ジャガイモの味は淡泊なので、料理の際外の食品との組合せが容易であって、「組合せの王様」とも呼ばれています。コラニ−という人の計算によりますと、ジャガイモの蛋白を卵のそれと組合せると、個別の蛋白を摂取するときに比べ、高い栄養的効果がもたらされ、その場合の蛋白の比が1対2が最も良いそうです。すなわち、体重70kgの人で、1日ジャガイモ800gムと卵1個で、必要蛋白量の8割が得られる計算となるのです。イモ自体のカロリ−は少ないのですが、油を使ったポテトチツプスやフレンチフライなどにして多量にとりますと、カロリー高い食べ物となります。牛乳とジャガイモを使った食事をしていると、栄養のバランスは自然に良い方向に向かってきます。ジャガイモは、見たくれから想像つかないほど中身が充実しているのです。食べ過ぎて、ジャガイモアレルギーになった、とは聞いたことがありません。

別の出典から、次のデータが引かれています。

(* ===== verification/ShaMapStore.v ===== *)
(** * State tree: persistence (shamap/persistence.go, store.go, snapshot.go, completeness.go, fetchpack.go)

    Dirty nodes are serialized children first and handed to the store in one
    batch; only when it accepts are they marked clean and, on request, their
    children released. The tree in memory is finite and at most 65 nodes deep,
    which [walkFuel] covers. *)

From Stdlib Require Import ZArith Lia.
From stdpp Require Import base list numbers option gmap fin_maps.
From S2P Require Import Prelude Sha512 ShaMapKey ShaMapNode ShaMapCodec ShaMap ShaMapRefine ShaMapHash ShaMapProof.

Import ShaMapKey ShaMapNode ShaMapCodec ShaMap ShaMapRefine ShaMapHash ShaMapProof.

Module ShaMapStore.

Record FlushEntry := mkEntry { entryHash : bytes; entryData : bytes; entrySeq : Z; entryType : Type_ }.

(** Replaces a child in place: the pointer stays, what it points to changed. *)
Definition replaceChild (n : innerNode) (i : nat) (c : mapNode) : innerNode :=
  mkInner (hash n) (dirty n) (isBranch n) (hashes n) (<[i := Some c]> (children n)).

(** What a store holds: records by their hash. *)
Abbreviation nodeStore := (gmap bytes bytes).

Section Store.
Context `{Hasher}.

Definition flushEntryForNode (node : mapNode) (seq : Z) (mt : Type_) : Result FlushEntry :=
  let? prefixed := SerializeWithPrefix node in
  inr (mkEntry (nodeHash node) prefixed seq mt).

Definition FlushEntryFromWire (data : bytes) (seq : Z) (mt : Type_) : Result FlushEntry :=
  let? node := deserializeNodeFromWire data in
  flushEntryForNode (UpdateHash node) seq mt.

(** The loop over the loaded dirty children. *)
Fixpoint collectChildren (rec : mapNode -> Result (mapNode * list FlushEntry)) (n : innerNode) (l : list nat)
    (entries : list FlushEntry) : Result (innerNode * list FlushEntry) :=
  match l with
  | [] => inr (n, entries)
  | i :: l =>
      match childAt n (Z.of_nat i) with
      | Some child =>
          if nodeDirty child then
            let? r := rec child in
            collectChildren rec (replaceChild n i (fst r)) l (entries ++ snd r)
          else collectChildren rec n l entries
      | None => collectChildren rec n l entries
      end
  end.

(** The node with its refreshed hash cache, and the entries in store order. *)
Fixpoint collectDirtyNode (fuel : nat) (seq : Z) (mt : Type_) (node : mapNode) : Result (mapNode * list FlushEntry) :=
  match fuel with
  | O => inl outOfFuel
  | S fuel =>
      if negb (nodeDirty node) then inr (node, [])
      else
        match node with
        | MLeaf leaf =>
            let? data := SerializeWithPrefix node in
            inr (node, [mkEntry (nodeHash node) data seq mt])
        | MInner inner =>
            let? r := collectChildren (collectDirtyNode fuel seq mt) inner branches [] in
            let inner := updateHashDeep (fst r) in
            let? data := SerializeWithPrefix (MInner inner) in
            inr (MInner inner, snd r ++ [mkEntry (hash inner) data seq mt])
        end
  end.

(** What happens to the collected nodes once the store has accepted them. *)
Fixpoint markStored (fuel : nat) (releaseChildren : bool) (node : mapNode) : mapNode :=
  match fuel with
  | O => node
  | S fuel =>
      if negb (nodeDirty node) then node
      else
        match node with
        | MLeaf _ => SetDirty false node
        | MInner n =>
            let kept := map (option_map (markStored fuel releaseChildren)) (children n) in
            let n' := mkInner (hash n) false (isBranch n) (hashes n) kept in
            MInner (if releaseChildren then ReleaseChildren n' else n')
        end
  end.

(** The map after the call and the call's result; [None] when nothing was
    handed to the store. The code collects before it stores anything, refreshing
    the hash caches of the nodes it passes; when the collection fails the model
    leaves the map as it was, since what a refresh writes is what the caches hold
    already on every tree the operations build. *)
Definition storeDirty {St} (sm : SHAMap) (store : list FlushEntry -> Result St) (releaseChildren : bool) :
    SHAMap * Result (option St) :=
  if IsEmpty (root sm) then (sm, inr None)
  else
    match collectDirtyNode walkFuel (ledgerSeq sm) (mapType sm) (MInner (root sm)) with
    | inl e => (sm, inl e)
    | inr (MLeaf _, _) => (sm, inl errInvalidType)
    | inr (MInner r, entries) =>
        match entries with
        | [] => (setRoot sm r, inr None)
        | _ =>
            match store entries with
            | inl e => (setRoot sm r, inl e)
            | inr st =>
                match markStored walkFuel releaseChildren (MInner r) with
                | MInner r' => (setRoot sm r', inr (Some st))
                | MLeaf _ => (sm, inl errInvalidType)
                end
            end
        end
    end.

栄養分は産地や貯蔵条件によっても差ができます。概してイモの完熟を待って掘ることの多い北海道産のものが優れていますが、皮をむかないで煮ることができる新ジャガもいいものです。
子供のころは、ジャガイモを大きな鍋で炊いて食べました。最近でも、チンしたり、アルミフォイルで包んで焼いて食べたりすると、太陽を腹一杯吸い込んだ気持ちになります。太陽のエネルギ−は膨大なものですが、その太陽エネルギ−を食べ物に固定する能力を比較したアメリカの飼料学者マックス・クライベルさんの計算によりますと、卵は0.002%、豚肉は0.015%に対し、ジャガイモでは0.1%と高い固定率だそうです。そして、人間が1日3,000カロリーをこの3種の食べ物だけから摂取するとすると、卵3万平方メートル、豚肉4千平方メートルに対し、ジャガイモではわずか600平方メートルですむのです。世界的にみると、ムギ、トウモロコシなども重要な食用作物ですが、わが国では、イネとジャガイモがエネルギーの固定、国土利用面などから考えて、効率のよい作物と言えましょう。
【付】カルシウムは体液をアルカリ性にし、リン酸(多くの炭酸飲料など)は体液を酸性に傾かせますが、アルカリ性食品を意識してとっても、血液のpHが7.35〜7.45からはずれることは少ないし、酸性食品(肉、卵類、穀物)有害説は迷信とされています。特に問題のない人はバランスのよい食事をしていれば、気にしなくていいでしょう。